Activity: Please print each entry below exactly as it reads.

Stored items
* * *
(** The call: the first argument goes to R0:R1, the second to R2:R3, the
    others to the stack. *)
Definition build_call (imm : Z) : J unit :=
  base ← gets __bpf_call_base;
  func ← lift (zget base imm);
  _ ← emit_mov_reg64 true (bpf2a32 BPF_REG_0) (bpf2a32 BPF_REG_1);
  _ ← emit_mov_reg64 true (bpf2a32 BPF_REG_1) (bpf2a32 BPF_REG_2);
  _ ← emit_push_r64 (bpf2a32 BPF_REG_5);
  _ ← emit_push_r64 (bpf2a32 BPF_REG_4);
  _ ← emit_push_r64 (bpf2a32 BPF_REG_3);
  _ ← emit_mov_imm (lo tmp1) func;
  _ ← emit2 (_thumb16_BLX_REG_T1 (lo tmp1));
  _emit_add_imm ARM_SP ARM_SP 24.

Definition build_exit (pc : Z) : J unit :=
  n ← gets inst_num;
  if pc =? n - 1 then mret tt
  else jmp_offset ← epilogue_offset_fn; _emit_b jmp_offset.

Definition build_ja (pc off : Z) : J unit :=
  if off =? 0 then mret tt
  else jmp_offset ← bpf2a32_offset pc (pc + off) 2; _emit_b jmp_offset.

(** dst = imm64, the second half of which is the next instruction's. *)
Definition build_lddw (pc : Z) (i : ebpf_inst) : J unit :=
  l ← gets insts;
  i2 ← lift (zget l (pc + 1));
  emit_mov_i64 (bpf2a32 (i_dst i)) (u32 (i_imm i) .| (u32 (i_imm i2) << 32)).

Definition build_mul64 (i : ebpf_inst) : J unit :=
  let dst := bpf2a32 (i_dst i) in
  let code := i_opcode i in
  let is64 := BPF_CLASS code =? EBPF_CLS_ALU64 in
  if BPF_SRC code =? EBPF_SRC_IMM then
    _ ← emit_mov_se_imm64 is64 tmp2 (i_imm i); emit_a32_mul_r64 dst tmp2
  else emit_a32_mul_r64 dst (bpf2a32 (i_src i)).

Definition build_load (i : ebpf_inst) : J unit :=
  let src := bpf2a32 (i_src i) in
  rn ← arm_bpf_get_reg32 (lo src) (lo tmp2);
  emit_ldx_reg (bpf2a32 (i_dst i)) rn (i_offset i) (BPF_SIZE (i_opcode i)).

Definition build_store_imm (i : ebpf_inst) : J unit :=
  let sz := BPF_SIZE (i_opcode i) in
  _ ← (if sz =? EBPF_SIZE_DW then emit_mov_se_imm64 true tmp2 (i_imm i)
       else emit_mov_imm (lo tmp2) (i_imm i));
  emit_str_reg (lo (bpf2a32 (i_dst i))) tmp2 (i_offset i) sz.

Definition build_store_reg (i : ebpf_inst) : J unit :=
  rs ← arm_bpf_get_reg64 (bpf2a32 (i_src i)) tmp2;
  emit_str_reg (lo (bpf2a32 (i_dst i))) rs (i_offset i) (BPF_SIZE (i_opcode i)).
* * *
Result for this exercise:
(** The call: the first argument goes to R0:R1, the second to R2:R3, the
    others to the stack. *)
Definition build_call (imm : Z) : J unit :=
  base ← gets __bpf_call_base;
  func ← lift (zget base imm);
  _ ← emit_mov_reg64 true (bpf2a32 BPF_REG_0) (bpf2a32 BPF_REG_1);
  _ ← emit_mov_reg64 true (bpf2a32 BPF_REG_1) (bpf2a32 BPF_REG_2);
  _ ← emit_push_r64 (bpf2a32 BPF_REG_5);
  _ ← emit_push_r64 (bpf2a32 BPF_REG_4);
  _ ← emit_push_r64 (bpf2a32 BPF_REG_3);
  _ ← emit_mov_imm (lo tmp1) func;
  _ ← emit2 (_thumb16_BLX_REG_T1 (lo tmp1));
  _emit_add_imm ARM_SP ARM_SP 24.

Definition build_exit (pc : Z) : J unit :=
  n ← gets inst_num;
  if pc =? n - 1 then mret tt
  else jmp_offset ← epilogue_offset_fn; _emit_b jmp_offset.

Definition build_ja (pc off : Z) : J unit :=
  if off =? 0 then mret tt
  else jmp_offset ← bpf2a32_offset pc (pc + off) 2; _emit_b jmp_offset.

(** dst = imm64, the second half of which is the next instruction's. *)
Definition build_lddw (pc : Z) (i : ebpf_inst) : J unit :=
  l ← gets insts;
  i2 ← lift (zget l (pc + 1));
  emit_mov_i64 (bpf2a32 (i_dst i)) (u32 (i_imm i) .| (u32 (i_imm i2) << 32)).

Definition build_mul64 (i : ebpf_inst) : J unit :=
  let dst := bpf2a32 (i_dst i) in
  let code := i_opcode i in
  let is64 := BPF_CLASS code =? EBPF_CLS_ALU64 in
  if BPF_SRC code =? EBPF_SRC_IMM then
    _ ← emit_mov_se_imm64 is64 tmp2 (i_imm i); emit_a32_mul_r64 dst tmp2
  else emit_a32_mul_r64 dst (bpf2a32 (i_src i)).

Definition build_load (i : ebpf_inst) : J unit :=
  let src := bpf2a32 (i_src i) in
  rn ← arm_bpf_get_reg32 (lo src) (lo tmp2);
  emit_ldx_reg (bpf2a32 (i_dst i)) rn (i_offset i) (BPF_SIZE (i_opcode i)).

Definition build_store_imm (i : ebpf_inst) : J unit :=
  let sz := BPF_SIZE (i_opcode i) in
  _ ← (if sz =? EBPF_SIZE_DW then emit_mov_se_imm64 true tmp2 (i_imm i)
       else emit_mov_imm (lo tmp2) (i_imm i));
  emit_str_reg (lo (bpf2a32 (i_dst i))) tmp2 (i_offset i) sz.

Definition build_store_reg (i : ebpf_inst) : J unit :=
  rs ← arm_bpf_get_reg64 (bpf2a32 (i_src i)) tmp2;
  emit_str_reg (lo (bpf2a32 (i_dst i))) rs (i_offset i) (BPF_SIZE (i_opcode i)).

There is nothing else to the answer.